Your task: Your task is to repeat exactly the lines below between the line holding "[Math.PI] are their" and the line holding "is a [list Asteroid]", inclusive, and only those.

Records:

<<<<

(** * The asteroid field: collision geometry, overlap solver and frame loop

    A shallow embedding of the [AsteroidField] component: its physics kernel
    (convex hull, separating-axis test, label geometry, wall clamp, pairwise
    overlap solver, hit test) and what drives it (the creation of the
    bodies, the animation frame, the placement and the reveal of the labels,
    the resize callbacks, the pointer handlers), and of the frame of the
    [HyperspeedTransition] component, followed by the properties stated for
    them.

    Numbers.  A JavaScript [number] is modelled as a real number: [+], [-],
    [*], [/] are the field operations, [Math.hypot], [Math.sin], [Math.cos],
    [Math.abs], [Math.min], [Math.max], [Math.round], [Math.floor] and
    [Math.PI] are their mathematical counterparts.  Rounding, [NaN] and the
    infinities are outside the model (the one use of [Infinity], as the
    initial best overlap of the SAT loop, is an absent value).

    Effects.  The solver mutates the bodies of an array in place; the array
    is a [list Asteroid] threaded through the loops, read with [!!] and
    written with [<[i:=a]>] (the bodies of a field are distinct objects, one
    per project, so no two indices alias).  Reading [poly[0]] of an empty
    polygon raises a [TypeError]; the functions that can reach it return a
    [completion].  [window.innerWidth] and [window.devicePixelRatio] are
    parameters of the functions that read them; [Math.random()] reads a
    sequence of draws through a cursor.  The refs of the component are the
    fields of a record that the callbacks take and return; the label
    elements are a finite map from project ids to the style written to them.
    What is painted on the canvas is not modelled, except for the streaks of
    the transition.

    Evaluation.  Comparisons of reals are decided by [Rlt_dec] and the
    like, which do not reduce; on given inputs the functions are run by
    rewriting with their equations, each decision discharged by [lra]. *)

From Stdlib Require Import Reals Lra Psatz String.
From stdpp Require Import list sorting gmap strings.

Open Scope R_scope.

(** ** Completions: a value, or a thrown [TypeError] *)

Inductive completion (T : Type) : Type :=
  | Normal (v : T)
  | TypeError.
Arguments Normal {T} v.
Arguments TypeError {T}.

>>>>

Result for this exercise:
    [Math.PI] are their mathematical counterparts.  Rounding, [NaN] and the
    infinities are outside the model (the one use of [Infinity], as the
    initial best overlap of the SAT loop, is an absent value).

    Effects.  The solver mutates the bodies of an array in place; the array
    is a [list Asteroid] threaded through the loops, read with [!!] and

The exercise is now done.